### The task
Print, exactly as they appear in the listing below, the lines from the line with "is written without" to the line with "exists b, snapshotContainsUpdateWith", with both end lines kept.

:::

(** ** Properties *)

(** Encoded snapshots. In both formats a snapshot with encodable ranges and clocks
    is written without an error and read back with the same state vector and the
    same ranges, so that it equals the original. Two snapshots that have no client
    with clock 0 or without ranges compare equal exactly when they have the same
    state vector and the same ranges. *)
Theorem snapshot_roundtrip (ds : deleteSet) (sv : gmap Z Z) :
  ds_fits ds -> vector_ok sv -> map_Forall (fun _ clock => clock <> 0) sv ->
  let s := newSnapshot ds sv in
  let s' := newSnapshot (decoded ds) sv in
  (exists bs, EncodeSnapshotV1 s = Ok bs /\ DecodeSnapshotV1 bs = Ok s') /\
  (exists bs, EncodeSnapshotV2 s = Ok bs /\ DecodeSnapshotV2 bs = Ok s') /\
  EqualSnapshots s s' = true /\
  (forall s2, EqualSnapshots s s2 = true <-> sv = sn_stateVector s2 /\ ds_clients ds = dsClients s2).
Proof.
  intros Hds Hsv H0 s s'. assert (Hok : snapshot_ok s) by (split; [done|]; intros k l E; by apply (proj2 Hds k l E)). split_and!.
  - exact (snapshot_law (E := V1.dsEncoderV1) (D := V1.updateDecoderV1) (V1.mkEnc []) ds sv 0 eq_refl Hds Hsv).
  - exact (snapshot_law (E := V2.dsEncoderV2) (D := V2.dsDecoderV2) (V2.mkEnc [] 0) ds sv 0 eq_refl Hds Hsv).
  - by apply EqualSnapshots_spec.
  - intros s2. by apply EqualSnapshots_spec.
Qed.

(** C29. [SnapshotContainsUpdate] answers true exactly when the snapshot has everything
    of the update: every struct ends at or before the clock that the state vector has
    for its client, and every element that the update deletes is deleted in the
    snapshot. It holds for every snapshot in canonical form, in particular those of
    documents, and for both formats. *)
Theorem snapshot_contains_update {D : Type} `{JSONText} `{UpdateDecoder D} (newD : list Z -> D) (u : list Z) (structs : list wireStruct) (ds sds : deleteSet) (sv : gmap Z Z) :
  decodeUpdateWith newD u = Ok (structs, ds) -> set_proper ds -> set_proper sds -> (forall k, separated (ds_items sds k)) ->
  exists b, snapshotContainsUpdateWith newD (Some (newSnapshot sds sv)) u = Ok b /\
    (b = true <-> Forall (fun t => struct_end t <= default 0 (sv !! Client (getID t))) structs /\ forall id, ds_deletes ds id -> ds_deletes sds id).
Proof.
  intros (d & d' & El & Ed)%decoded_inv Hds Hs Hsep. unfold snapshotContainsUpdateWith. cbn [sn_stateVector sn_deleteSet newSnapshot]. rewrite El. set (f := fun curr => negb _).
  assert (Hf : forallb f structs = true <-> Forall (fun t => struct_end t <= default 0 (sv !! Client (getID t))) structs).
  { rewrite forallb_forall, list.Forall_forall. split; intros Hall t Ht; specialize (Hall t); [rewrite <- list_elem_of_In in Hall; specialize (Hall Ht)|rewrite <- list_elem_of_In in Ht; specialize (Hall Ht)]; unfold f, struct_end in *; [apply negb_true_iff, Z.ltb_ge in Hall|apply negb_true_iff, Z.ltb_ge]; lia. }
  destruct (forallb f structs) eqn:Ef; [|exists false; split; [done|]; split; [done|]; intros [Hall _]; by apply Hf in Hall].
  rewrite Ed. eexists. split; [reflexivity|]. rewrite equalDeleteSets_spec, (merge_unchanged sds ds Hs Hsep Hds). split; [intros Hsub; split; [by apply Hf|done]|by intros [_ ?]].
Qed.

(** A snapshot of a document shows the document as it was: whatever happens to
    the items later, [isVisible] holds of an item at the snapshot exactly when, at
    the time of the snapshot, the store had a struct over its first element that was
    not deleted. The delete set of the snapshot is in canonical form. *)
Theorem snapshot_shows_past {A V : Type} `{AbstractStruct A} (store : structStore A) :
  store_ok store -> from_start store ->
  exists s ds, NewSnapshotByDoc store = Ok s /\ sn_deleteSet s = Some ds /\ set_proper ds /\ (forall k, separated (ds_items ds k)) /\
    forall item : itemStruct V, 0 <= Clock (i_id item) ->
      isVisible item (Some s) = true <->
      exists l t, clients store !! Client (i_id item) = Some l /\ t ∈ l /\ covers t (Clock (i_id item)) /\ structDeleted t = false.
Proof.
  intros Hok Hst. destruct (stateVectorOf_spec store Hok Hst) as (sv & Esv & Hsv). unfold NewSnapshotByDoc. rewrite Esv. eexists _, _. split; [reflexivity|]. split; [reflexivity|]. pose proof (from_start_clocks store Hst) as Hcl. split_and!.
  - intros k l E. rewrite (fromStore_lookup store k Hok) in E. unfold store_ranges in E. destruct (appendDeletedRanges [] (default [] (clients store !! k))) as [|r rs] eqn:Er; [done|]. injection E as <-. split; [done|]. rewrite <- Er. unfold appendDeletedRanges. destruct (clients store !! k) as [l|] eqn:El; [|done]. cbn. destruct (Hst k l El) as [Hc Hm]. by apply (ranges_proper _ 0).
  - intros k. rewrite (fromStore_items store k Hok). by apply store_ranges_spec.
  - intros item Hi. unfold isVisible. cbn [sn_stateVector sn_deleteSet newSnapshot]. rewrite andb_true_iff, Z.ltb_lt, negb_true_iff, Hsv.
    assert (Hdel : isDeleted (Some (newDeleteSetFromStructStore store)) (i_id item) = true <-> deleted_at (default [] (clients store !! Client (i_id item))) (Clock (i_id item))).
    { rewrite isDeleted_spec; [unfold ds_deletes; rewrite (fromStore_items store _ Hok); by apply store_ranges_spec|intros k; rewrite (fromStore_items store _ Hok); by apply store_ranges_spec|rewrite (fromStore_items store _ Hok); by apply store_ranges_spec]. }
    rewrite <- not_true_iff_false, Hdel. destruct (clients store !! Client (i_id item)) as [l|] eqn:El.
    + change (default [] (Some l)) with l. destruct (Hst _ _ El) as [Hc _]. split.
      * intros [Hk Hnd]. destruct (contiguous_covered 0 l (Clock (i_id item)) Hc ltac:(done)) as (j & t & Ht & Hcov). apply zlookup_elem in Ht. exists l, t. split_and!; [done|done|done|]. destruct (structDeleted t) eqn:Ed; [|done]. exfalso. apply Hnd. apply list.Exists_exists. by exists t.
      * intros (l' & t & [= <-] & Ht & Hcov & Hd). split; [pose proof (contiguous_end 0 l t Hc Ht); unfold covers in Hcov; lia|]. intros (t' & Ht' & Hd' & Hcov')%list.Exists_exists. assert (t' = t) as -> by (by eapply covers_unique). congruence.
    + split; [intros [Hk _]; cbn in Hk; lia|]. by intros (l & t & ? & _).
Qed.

:::

### Solution to this exercise
    is written without an error and read back with the same state vector and the
    same ranges, so that it equals the original. Two snapshots that have no client
    with clock 0 or without ranges compare equal exactly when they have the same
    state vector and the same ranges. *)
Theorem snapshot_roundtrip (ds : deleteSet) (sv : gmap Z Z) :
  ds_fits ds -> vector_ok sv -> map_Forall (fun _ clock => clock <> 0) sv ->
  let s := newSnapshot ds sv in
  let s' := newSnapshot (decoded ds) sv in
  (exists bs, EncodeSnapshotV1 s = Ok bs /\ DecodeSnapshotV1 bs = Ok s') /\
  (exists bs, EncodeSnapshotV2 s = Ok bs /\ DecodeSnapshotV2 bs = Ok s') /\
  EqualSnapshots s s' = true /\
  (forall s2, EqualSnapshots s s2 = true <-> sv = sn_stateVector s2 /\ ds_clients ds = dsClients s2).
Proof.
  intros Hds Hsv H0 s s'. assert (Hok : snapshot_ok s) by (split; [done|]; intros k l E; by apply (proj2 Hds k l E)). split_and!.
  - exact (snapshot_law (E := V1.dsEncoderV1) (D := V1.updateDecoderV1) (V1.mkEnc []) ds sv 0 eq_refl Hds Hsv).
  - exact (snapshot_law (E := V2.dsEncoderV2) (D := V2.dsDecoderV2) (V2.mkEnc [] 0) ds sv 0 eq_refl Hds Hsv).
  - by apply EqualSnapshots_spec.
  - intros s2. by apply EqualSnapshots_spec.
Qed.

(** C29. [SnapshotContainsUpdate] answers true exactly when the snapshot has everything
    of the update: every struct ends at or before the clock that the state vector has
    for its client, and every element that the update deletes is deleted in the
    snapshot. It holds for every snapshot in canonical form, in particular those of
    documents, and for both formats. *)
Theorem snapshot_contains_update {D : Type} `{JSONText} `{UpdateDecoder D} (newD : list Z -> D) (u : list Z) (structs : list wireStruct) (ds sds : deleteSet) (sv : gmap Z Z) :
  decodeUpdateWith newD u = Ok (structs, ds) -> set_proper ds -> set_proper sds -> (forall k, separated (ds_items sds k)) ->
  exists b, snapshotContainsUpdateWith newD (Some (newSnapshot sds sv)) u = Ok b /\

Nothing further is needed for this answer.